When Electricity and Water Do Mix
Electrofishing to Preserve the Westslope Cutthroat Trout of Red Butte Creek
By Rob Rich
August 8, 2018
Hunched under a battery and generator heavy on her back, Beth Gardner squeezed a switch, instantly transmitting 800 volts from the probe in her hand to the waters of Red Butte Creek. The boxed apparatus beeped with the insistence of a paramedic’s AED, but as she scanned and shocked each riffle and pool, Beth didn’t flinch. At least not until a white shape surfaced in the swift creek’s froth, and she started yelling hysterically, “there’s one, right there, yes…you got it!” Graham plunged his net and scooped the quarry to find it a fish with a dark back and a black, worm-like black pattern. “Bad guy,” Graham said, proudly and carefully dropping the brook trout in a few inches of water at the bottom of a five-gallon bucket to revive.
It’s not that they’re bad, but as the Fisheries Biologist for the Flathead National Forest, Beth Gardner is charged to conserve the native fish that evolved with this place.
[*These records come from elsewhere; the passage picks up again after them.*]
(** ** C2: the dialect is read off the root tag *)

(** C2, as amended.  On a parsed document the branch depends on the
    root tag alone.  A root tag with a namespace, whichever its URI,
    takes the Atom branch and a feed is returned.  A root tag without
    namespace that ends in [feed] takes the Atom branch as well and
    the unknown-type error is not reported.  A root tag without
    namespace that ends in [rss] (and not in [feed]) takes the RSS
    branch: the missing-channel error or a feed.  Any other root makes
    the parser print the unknown-type line and return [None]. *)
Theorem C2_branch_from_root_tag fromstring content root err :
  content ≠ "" →
  fromstring (Py.strip content) = Return root →
  let result := parse_feed_custom fromstring (Some content) err in
  let unknown := (Return None, (err ++ [unknown_feed_type_message])%list) in
  if Py.contains "}" (tag root) then
    is_atom root = true ∧ ∃ p, result = (Return (Some p), err)
  else if Py.endswith (tag root) "feed" then
    is_atom root = true ∧ result ≠ unknown
  else if Py.endswith (tag root) "rss" then
    is_atom root = false ∧ is_rss root = true
    ∧ (result = (Return None, (err ++ [missing_channel_message])%list)
       ∨ ∃ p, result = (Return (Some p), err))
  else
    is_atom root = false ∧ is_rss root = false ∧ result = unknown.
Proof.
  intros Hne Hroot result unknown. subst result unknown.
  rewrite (parse_feed_custom_root _ _ _ _ Hne Hroot), is_atom_spec.
  unfold is_rss.
  destruct (Py.contains "}" (tag root)) eqn:Ens; simpl.
  - split; [done|].
    destruct (parse_atom_returns root _ _ (root_namespaces_bound _ Ens)) as [p ->].
    eauto.
  - destruct (Py.endswith (tag root) "feed"); [|destruct (Py.endswith (tag root) "rss")].
    + split; [done|]. rewrite parse_atom_raises.
      * simpl. unfold print_stderr, mbind, M_bind, mret, M_ret.
        intros [= H%app_inv_head]. discriminate H.
      * by rewrite root_namespaces_empty, lookup_empty.
    + split_and!; [done..|]. rewrite (root_namespaces_empty _ Ens).
      rewrite find_channel.
      destruct (head _) as [channel|]; [|by left].
      destruct (parse_rss_returns channel) as [p ->]. eauto.
    + done.
Qed.

(** C2, as stated, fails on a root [foo] in the namespace
    [http://example.org/ns]: its name does not end in [feed] and its
    namespace is not Atom's, yet the Atom branch is taken and a feed is
    returned instead of the unknown-type error. *)
Lemma C2_counterexample :
  let fromstring := fromstring_at foreign_document foreign_tree in
  let root := foreign_tree in
  fromstring (Py.strip foreign_document) = Return root
  ∧ Py.endswith (tag root) "feed" = false
  ∧ Py.drop 1 (Py.before "}" (tag root)) = "http://example.org/ns"
  ∧ "http://example.org/ns" ≠ atom_ns
  ∧ is_atom root = true
  ∧ parse_feed_custom fromstring (Some foreign_document) []
    = (Return (Some (mkParsed (mkFields (Some "T") None None) [])), []).
Proof. split_and!; by vm_compute. Qed.

Lemma C2_witness :
  let fromstring := fromstring_at foreign_document foreign_tree in
  let result := parse_feed_custom fromstring (Some foreign_document) [] in
  is_atom foreign_tree = true ∧ ∃ p, result = (Return (Some p), []).
Proof.
  apply (C2_branch_from_root_tag
           (fromstring_at foreign_document foreign_tree)
           foreign_document foreign_tree []).
  - by vm_compute.
  - by vm_compute.
Defined.

(** ** C3: the Atom example of the specification *)

(** C3 fails on the code.  The document of the claim has the root
    [feed] without namespace: the Atom branch is taken with an empty
    prefix map, the lookup of [atom:title] raises [SyntaxError], and
    the parser prints the unexpected-error line and returns [None]; no
    entry is extracted.  Only the root tag matters. *)
Theorem C3_plain_feed_is_rejected fromstring root err :
  fromstring (Py.strip plain_feed_document) = Return root →
  tag root = "feed" →
  parse_feed_custom fromstring (Some plain_feed_document) err
  = (Return None,
     (err ++ [unexpected_error_message "prefix 'atom' not found in prefix map"])%list).
Proof.
  intros Hroot Htag.
  assert (plain_feed_document ≠ "") as Hne by (by vm_compute).
  assert (Py.contains "}" (tag root) = false) as Hns by (by rewrite Htag).
  rewrite (parse_feed_custom_root _ _ _ _ Hne Hroot), is_atom_spec, Hns, Htag.
  simpl. rewrite parse_atom_raises; [done|].
  by rewrite (root_namespaces_empty _ Hns), lookup_empty.
Qed.

Lemma C3_witness :
  parse_feed_custom (fromstring_at plain_feed_document plain_feed_tree)
    (Some plain_feed_document) []
  = (Return None,
     [unexpected_error_message "prefix 'atom' not found in prefix map"]).
Proof.
  apply (C3_plain_feed_is_rejected
           (fromstring_at plain_feed_document plain_feed_tree)
           plain_feed_tree []).
  - by vm_compute.
  - reflexivity.
Defined.

(** ** C4: missing and blank text *)

Lemma find_element_text_field elem path namespaces r :
  find_element_text elem path namespaces = Return r →
  ∃ element,
    ET.find elem path namespaces = Return element
    ∧ field_of element r
    ∧ Py.truthy r = has_visible_text element.
Proof.
  unfold find_element_text, mbind, outcome_bind. intros H.
  destruct (ET.find elem path namespaces) as [element|]; [|done].
  injection H as <-. exists element. split; [done|].
  destruct element as [el|]; [|done]. unfold field_of, has_visible_text.
  destruct (text el) as [t|]; [|done]. simpl.
  destruct (String.eqb_spec t "") as [->|Hne]; [done|]. simpl.
  destruct (Py.all_space t) eqn:Es.
  - apply PyFacts.strip_empty_iff in Es as ->. done.
  - assert (Py.strip t ≠ "") as Hs.
    { intros Hs%PyFacts.strip_empty_iff. congruence. }
    split_and!; [done..|apply PyFacts.strip_idem|].
    simpl. by apply negb_true_iff, String.eqb_neq.
Qed.

Lemma atom_entry_data_fields item namespaces e :
  atom_entry_data item namespaces = Return e →
  ∃ entry_title summary,
    ET.find item "atom:title" namespaces = Return entry_title
    ∧ field_of entry_title (title e)
    ∧ ET.find item "atom:summary" namespaces = Return summary
    ∧ if has_visible_text summary
      then field_of summary (description e)
      else ∃ content,
             ET.find item "atom:content" namespaces = Return content
             ∧ field_of content (description e).
Proof.
  intros H. unfold atom_entry_data in H.
  unfold mbind, outcome_bind, mret, outcome_ret in H.
  destruct (find_element_text item "atom:title" namespaces) as [t|] eqn:Ht;
    [|done].
  destruct (find_element_text item "atom:summary" namespaces) as [s|] eqn:Hs;
    [|done].
  apply find_element_text_field in Ht as (entry_title & Ht & Ft & _).
  apply find_element_text_field in Hs as (summary & Hs & Fs & Ts).
  exists entry_title, summary. rewrite <- Ts.
  destruct (Py.truthy s); simpl in H.
  - destruct (findall item "atom:link" namespaces); [|done].
    injection H as <-. done.
  - destruct (find_element_text item "atom:content" namespaces) as [c|] eqn:Hc;
      [|done].
    apply find_element_text_field in Hc as (content & Hc & Fc & _).
    destruct (findall item "atom:link" namespaces); [|done].
    injection H as <-. split_and!; [done..|]. eauto.
Qed.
That’s why she recruited a crew of Forest Service staffers and me to help with electrofishing, a novel method used to census the piscine realm. The Forest Service partners with SVC to monitor the Swan Valley’s “con pop” (i.e. conservation population) streams, which are so designated for their critical importance to westslope cutthroat trout. The iconic cutthroats – Montana’s state fish – have a stronghold in the Swan Valley’s clean, frigid creeks, but even here they face habitat pressures ranging from erosion to road sediment to culverts and other forms of fragmentation. The impacts of non-native fish are also of serious concern for cutthroats, especially in the ways hybridization with rainbow trout dilutes their genetics, and how predation from brook trout leaves them, well, gone.
Con Pop streams like Red Butte Creek are special because the habitat is good, the cutthroats are purebreds, the rainbows none, and the brookies few. In cases like these, where the creeks cross Forest Service land, Gardner has made difficult management decisions to protect these qualities. In the tradeoff between invasion and isolation, Gardner has sometimes chosen the latter, protecting the cutthroats from non-native invaders with a concrete barrier that denies fish but not flow. A lot goes into the timing and placement of these structures, and Red Butte Creek's barrier required intensive observations of each fish population’s extent, the history and patterns of the creek’s flow, and the degree of purity in the cutthroat’s DNA. In its aim to cleave the species, a barrier preserves cutthroats with pure genes in pristine habitat, a combination which is increasingly rare today.
That's the theory. In practice, we still have a lot to learn about the effect of such barriers, and their installation does not mean the work is over. In fact, a barrier sparks the urgent need to make sure all brookies and rainbows are below the structure as intended. That's where electrofishing comes in, which has evolved a lot since 1875 – four years before Thomas Edison flicked on the first light bulb – when researchers began to describe the effect of electric current on the movement and orientation of fish. Experimentation continued in and out of the lab, and soon after World War II, Alabamans had even scrapped together a way to “phone catfish” by shocking the bottom dwellers with the magneto component of crank style telephones. The practice has become more effective and safe in the decades since, but the basic premise remains: stick an electrified probe upstream in the water, which thereby stuns any large-bodied creature (fish) caught between the probe and a wire loosed downstream out of the generator; the temporarily stunned fish float to the surface; alert netters scramble about like lacrosse players eager to capture the fish for the bucketeer before it floats away. While recreational and commercial uses of electrofishing are discouraged – and in some places, illegal – the technique has become quite effective among scientists, esoteric as it is.
When done properly, the electricity leaves the fish stunned but not hurt. With rubber waders on our legs and plastic handles on our nets, we didn’t feel it all, and because the power conducts best over large skin surface areas, the charge does not register with most aquatic insects or Rocky Mountain tailed frogs, which share the trout's turbulent home. Soon after getting zapped, a stunned fish's fins start twitching, and before long they're churning the revival bucket on par with the creek they long to return to. Each cutthroat earns that homecoming soon after recovery, but brookies must wait until day's end, when they’re trucked back downstream, and plopped below the barrier.
Climbing over root wads, skirting deep pools, and traversing slick cobbles – with sloshing buckets of fish, nets, and an electric backpack – makes for slow work, and half-a-mile per six hours is a good day. But every pool and riffle had us asking: is this the end of the brookies? Once, as we caught a small brookie, I thought its diminution a sign of the invaders petering out. But I was wrong. It was only an "age zero fish", just born this year and only able to drift downstream, below where his parents had the strength to fight against the current. Within the hour, we did find two adult brookies who very well could’ve been the young one’s parents. It's not every day we consider not the species, distribution, and demographics of fish in our creeks, but this is the type of underwater wonder that electrofishing provokes. Each question is answered with a question, but after catching 76 cutthroats and 12 brookies, we were glad to have gone below the surface.